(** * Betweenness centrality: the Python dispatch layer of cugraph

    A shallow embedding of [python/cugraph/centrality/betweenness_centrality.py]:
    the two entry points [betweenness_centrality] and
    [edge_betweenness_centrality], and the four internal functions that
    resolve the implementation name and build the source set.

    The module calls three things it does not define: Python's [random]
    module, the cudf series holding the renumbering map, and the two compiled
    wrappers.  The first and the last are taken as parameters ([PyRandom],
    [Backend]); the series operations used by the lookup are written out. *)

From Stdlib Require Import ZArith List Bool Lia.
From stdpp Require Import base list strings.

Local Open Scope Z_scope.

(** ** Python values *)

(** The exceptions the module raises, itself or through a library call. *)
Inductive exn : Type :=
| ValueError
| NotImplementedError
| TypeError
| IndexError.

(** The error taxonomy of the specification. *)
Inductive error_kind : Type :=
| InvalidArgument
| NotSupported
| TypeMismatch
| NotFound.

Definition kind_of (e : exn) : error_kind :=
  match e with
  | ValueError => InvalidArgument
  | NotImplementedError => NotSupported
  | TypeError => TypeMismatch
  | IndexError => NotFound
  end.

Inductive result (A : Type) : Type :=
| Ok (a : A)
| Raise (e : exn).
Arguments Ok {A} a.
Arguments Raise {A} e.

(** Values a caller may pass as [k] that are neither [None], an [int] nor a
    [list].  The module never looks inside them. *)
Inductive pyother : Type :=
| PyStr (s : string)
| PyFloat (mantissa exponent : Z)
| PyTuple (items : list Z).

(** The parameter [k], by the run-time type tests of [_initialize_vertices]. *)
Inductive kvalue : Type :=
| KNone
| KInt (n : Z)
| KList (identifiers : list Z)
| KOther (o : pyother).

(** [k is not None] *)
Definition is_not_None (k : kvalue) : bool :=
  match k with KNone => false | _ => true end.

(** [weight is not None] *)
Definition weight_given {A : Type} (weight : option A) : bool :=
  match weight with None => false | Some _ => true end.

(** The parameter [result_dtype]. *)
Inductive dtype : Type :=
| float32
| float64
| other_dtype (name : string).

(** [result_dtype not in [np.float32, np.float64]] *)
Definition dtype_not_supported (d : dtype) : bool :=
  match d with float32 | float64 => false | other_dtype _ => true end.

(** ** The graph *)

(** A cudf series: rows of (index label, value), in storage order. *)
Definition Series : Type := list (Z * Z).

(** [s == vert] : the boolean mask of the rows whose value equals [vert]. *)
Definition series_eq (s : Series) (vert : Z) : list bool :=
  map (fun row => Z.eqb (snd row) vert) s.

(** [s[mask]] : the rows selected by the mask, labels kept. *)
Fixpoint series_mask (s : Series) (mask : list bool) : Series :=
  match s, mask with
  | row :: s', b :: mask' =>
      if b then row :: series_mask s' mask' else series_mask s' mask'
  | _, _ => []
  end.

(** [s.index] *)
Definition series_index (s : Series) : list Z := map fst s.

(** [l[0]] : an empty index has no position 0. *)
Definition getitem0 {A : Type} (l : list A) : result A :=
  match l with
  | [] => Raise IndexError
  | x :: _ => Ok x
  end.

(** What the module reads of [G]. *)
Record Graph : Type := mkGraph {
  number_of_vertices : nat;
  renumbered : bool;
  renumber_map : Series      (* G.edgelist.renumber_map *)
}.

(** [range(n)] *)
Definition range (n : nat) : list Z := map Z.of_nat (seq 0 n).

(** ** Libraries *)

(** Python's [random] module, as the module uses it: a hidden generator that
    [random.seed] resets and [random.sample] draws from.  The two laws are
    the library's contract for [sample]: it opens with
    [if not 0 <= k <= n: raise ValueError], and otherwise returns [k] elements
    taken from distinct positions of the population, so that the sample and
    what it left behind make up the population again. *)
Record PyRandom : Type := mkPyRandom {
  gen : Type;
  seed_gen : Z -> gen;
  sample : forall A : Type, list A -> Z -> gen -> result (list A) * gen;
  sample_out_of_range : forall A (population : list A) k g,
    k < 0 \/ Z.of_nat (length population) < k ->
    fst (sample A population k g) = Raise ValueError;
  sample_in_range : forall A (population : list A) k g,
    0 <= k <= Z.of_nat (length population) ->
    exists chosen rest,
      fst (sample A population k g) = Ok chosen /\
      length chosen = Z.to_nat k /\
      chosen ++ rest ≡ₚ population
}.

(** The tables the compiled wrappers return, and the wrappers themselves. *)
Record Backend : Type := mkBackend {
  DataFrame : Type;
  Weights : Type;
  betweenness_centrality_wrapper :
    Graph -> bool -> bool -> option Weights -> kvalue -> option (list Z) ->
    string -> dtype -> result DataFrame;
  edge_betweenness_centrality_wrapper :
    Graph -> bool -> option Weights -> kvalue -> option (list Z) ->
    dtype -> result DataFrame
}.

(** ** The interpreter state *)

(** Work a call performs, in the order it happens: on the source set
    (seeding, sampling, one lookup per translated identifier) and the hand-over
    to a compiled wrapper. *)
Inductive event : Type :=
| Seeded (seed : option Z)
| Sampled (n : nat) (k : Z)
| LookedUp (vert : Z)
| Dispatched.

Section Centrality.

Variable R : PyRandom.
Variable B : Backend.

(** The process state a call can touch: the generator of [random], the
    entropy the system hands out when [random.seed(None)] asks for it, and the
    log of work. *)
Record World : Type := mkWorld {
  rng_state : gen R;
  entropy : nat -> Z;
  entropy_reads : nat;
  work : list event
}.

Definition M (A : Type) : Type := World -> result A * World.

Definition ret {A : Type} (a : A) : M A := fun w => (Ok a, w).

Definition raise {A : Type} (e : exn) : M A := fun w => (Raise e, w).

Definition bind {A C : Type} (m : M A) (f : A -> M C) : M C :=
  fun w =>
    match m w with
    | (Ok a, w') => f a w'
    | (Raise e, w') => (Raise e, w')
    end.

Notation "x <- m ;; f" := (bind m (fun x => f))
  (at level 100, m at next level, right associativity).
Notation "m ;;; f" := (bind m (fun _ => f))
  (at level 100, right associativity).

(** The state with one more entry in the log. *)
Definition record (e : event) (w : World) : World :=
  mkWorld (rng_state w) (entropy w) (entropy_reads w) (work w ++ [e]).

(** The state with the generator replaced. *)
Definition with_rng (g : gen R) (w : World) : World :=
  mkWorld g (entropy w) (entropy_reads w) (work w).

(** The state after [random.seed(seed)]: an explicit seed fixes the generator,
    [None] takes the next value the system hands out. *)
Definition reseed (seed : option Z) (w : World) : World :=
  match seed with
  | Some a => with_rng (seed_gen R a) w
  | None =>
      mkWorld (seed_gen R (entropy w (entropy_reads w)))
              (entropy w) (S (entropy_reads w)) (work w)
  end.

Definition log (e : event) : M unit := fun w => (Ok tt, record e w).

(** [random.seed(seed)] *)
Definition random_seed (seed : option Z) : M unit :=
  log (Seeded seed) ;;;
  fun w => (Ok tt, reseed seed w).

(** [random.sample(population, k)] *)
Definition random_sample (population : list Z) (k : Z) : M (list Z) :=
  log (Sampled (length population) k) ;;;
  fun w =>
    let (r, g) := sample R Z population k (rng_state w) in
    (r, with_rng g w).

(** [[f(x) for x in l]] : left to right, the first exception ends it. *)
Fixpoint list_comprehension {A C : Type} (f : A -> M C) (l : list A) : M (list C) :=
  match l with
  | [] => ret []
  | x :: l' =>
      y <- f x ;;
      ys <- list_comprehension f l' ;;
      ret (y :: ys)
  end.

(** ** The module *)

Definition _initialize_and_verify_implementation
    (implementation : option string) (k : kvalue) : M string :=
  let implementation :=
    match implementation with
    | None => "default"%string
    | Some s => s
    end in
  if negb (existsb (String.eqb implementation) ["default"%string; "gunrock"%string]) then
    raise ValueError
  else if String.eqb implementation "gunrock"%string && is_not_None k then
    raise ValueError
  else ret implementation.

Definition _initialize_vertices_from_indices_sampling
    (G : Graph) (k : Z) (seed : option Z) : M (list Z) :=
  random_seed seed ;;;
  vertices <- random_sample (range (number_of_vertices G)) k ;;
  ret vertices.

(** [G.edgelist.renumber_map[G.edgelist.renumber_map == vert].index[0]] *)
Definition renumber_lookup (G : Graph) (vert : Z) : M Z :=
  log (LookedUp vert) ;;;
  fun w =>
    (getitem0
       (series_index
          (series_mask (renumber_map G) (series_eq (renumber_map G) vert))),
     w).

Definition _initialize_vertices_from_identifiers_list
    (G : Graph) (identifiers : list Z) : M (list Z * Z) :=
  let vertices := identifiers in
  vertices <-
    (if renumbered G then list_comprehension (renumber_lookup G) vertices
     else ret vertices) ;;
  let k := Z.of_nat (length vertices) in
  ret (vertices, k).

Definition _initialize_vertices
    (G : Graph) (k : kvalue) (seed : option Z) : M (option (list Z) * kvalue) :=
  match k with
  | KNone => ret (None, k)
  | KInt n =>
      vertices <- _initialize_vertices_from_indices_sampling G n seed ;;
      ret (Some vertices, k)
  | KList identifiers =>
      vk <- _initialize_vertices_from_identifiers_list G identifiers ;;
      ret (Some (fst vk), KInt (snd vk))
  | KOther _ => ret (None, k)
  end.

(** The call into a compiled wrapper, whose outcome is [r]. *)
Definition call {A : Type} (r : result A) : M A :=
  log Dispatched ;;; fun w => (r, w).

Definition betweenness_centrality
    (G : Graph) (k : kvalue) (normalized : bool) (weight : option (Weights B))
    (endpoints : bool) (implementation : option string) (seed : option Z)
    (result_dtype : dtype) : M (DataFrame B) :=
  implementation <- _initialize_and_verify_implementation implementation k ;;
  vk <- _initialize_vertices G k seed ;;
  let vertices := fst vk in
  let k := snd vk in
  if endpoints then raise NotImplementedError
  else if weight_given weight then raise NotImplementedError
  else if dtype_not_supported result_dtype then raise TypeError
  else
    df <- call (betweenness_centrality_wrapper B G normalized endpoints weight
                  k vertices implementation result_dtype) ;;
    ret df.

### WHAT YOU NEED TO DO
Where does the word "wrappers" occur in the records? Return every line that holds it.

### WRITTEN ANSWER
    wrappers.  The first and the last are taken as parameters ([PyRandom],
(** The tables the compiled wrappers return, and the wrappers themselves. *)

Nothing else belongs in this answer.